I went to the Baseball As America exhibit at the Oakland Museum yesterday, and I left somewhat disappointed and bewildered.

It wasn’t that they didn’t have an impressive list of memorabilia: Babe Ruth’s bat, Shoeless Joe’s shoes, Jackie Robinson’s uniform, Honus Wagner’s baseball card…but somehow it just didn’t make quite the emotional impact I expected.

Perhaps it was the way everything was displayed. Nearly everything was behind glass, each item crammed into a three-foot-wide display case with about 30 other items. It’s hard to contemplate one thing, when there were about thirty other things to contemplate right beside it. Your eyes bounce around from item to item, and you can’t pull it all into your mind.
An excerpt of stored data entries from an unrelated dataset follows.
(* ===== verification/Boards.v ===== *)
(** * Boards: dashboards, charts and the revisions that fence them

    The rows of dashboards and charts with every operation that writes them
    (internal/dataplane/store: lifecycle.go, boards.go, store.go, default_boards.go):
    revision-fenced updates, reversible archives, the board order, the declaration of a
    board's content, the unfenced writes of the older API and the boot repairs.  Each
    operation is one transaction on the tables; the ones recorded under an idempotency
    key run inside [Receipts.runIdempotent]. *)

From S2P Require Import Prelude GoStrings Duck MetricTargets BoardDefinition Receipts.
From stdpp Require Import sorting.
Import String.
Open Scope string_scope.
Open Scope list_scope.
Open Scope Z_scope.

(** ** Tables *)

(** A row of dashboards under its id; the definition column is [None] until it is written. *)
Record Dashboard := {
  d_ProjectID : string; d_Name : string; d_Description : string; d_Revision : Z; d_ArchivedAt : option Z;
  d_CreatedAt : Z; d_UpdatedAt : Z; d_BoardKey : string; d_DefinitionUpdatedAt : option Z;
  d_Definition : option BoardDefinition;
}.

(** A row of charts under its id. *)
Record Chart := {
  c_DashboardID : string; c_ProjectID : string; c_Name : string; c_Kind : string; c_Metric : string;
  c_EventName : string; c_EventType : string; c_SQL : string; c_XField : string; c_YField : string;
  c_SortOrder : Z; c_ColSpan : Z; c_Revision : Z; c_ArchivedAt : option Z; c_CreatedAt : Z; c_UpdatedAt : Z;
}.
In the rare cases where a small set of items were displayed by themselves, there was a greater emotional effect. The Honus Wagner card was in a case all by its lonesome, and it did make an impact. I was struck by how small it was, but even more struck by the color. I had seen pictures of it in books and online…but in person the colors were far more vivid than I had imagined.

Jackie Robinson’s uniform was off by itself, too. The thing that grabbed me about that was not the history behind the man who wore the uniform, but the low-tech nature of the “Dodgers” script on the uniform. It looked like scissor-cut felt that had been hand-sewn on by Grandma. The result was an emotional effect quite the opposite of what you’d expect and want: instead of being pulled in and empathizing with Robinson’s plight, I was struck with a distance…those events suddenly seemed so far away from our globalized, mechanized, high-tech age. It was a different era.

I was grateful to see some of the A’s memorabilia on display: Rickey Henderson’s 938th stolen base (with white shoes), Catfish Hunter’s perfect game cap, the 1989 World Series trophy. Good times, but all too brief. We need an Oakland A’s historical museum–as long as it’s not filled with the kitchen sink. Sometimes, less is more.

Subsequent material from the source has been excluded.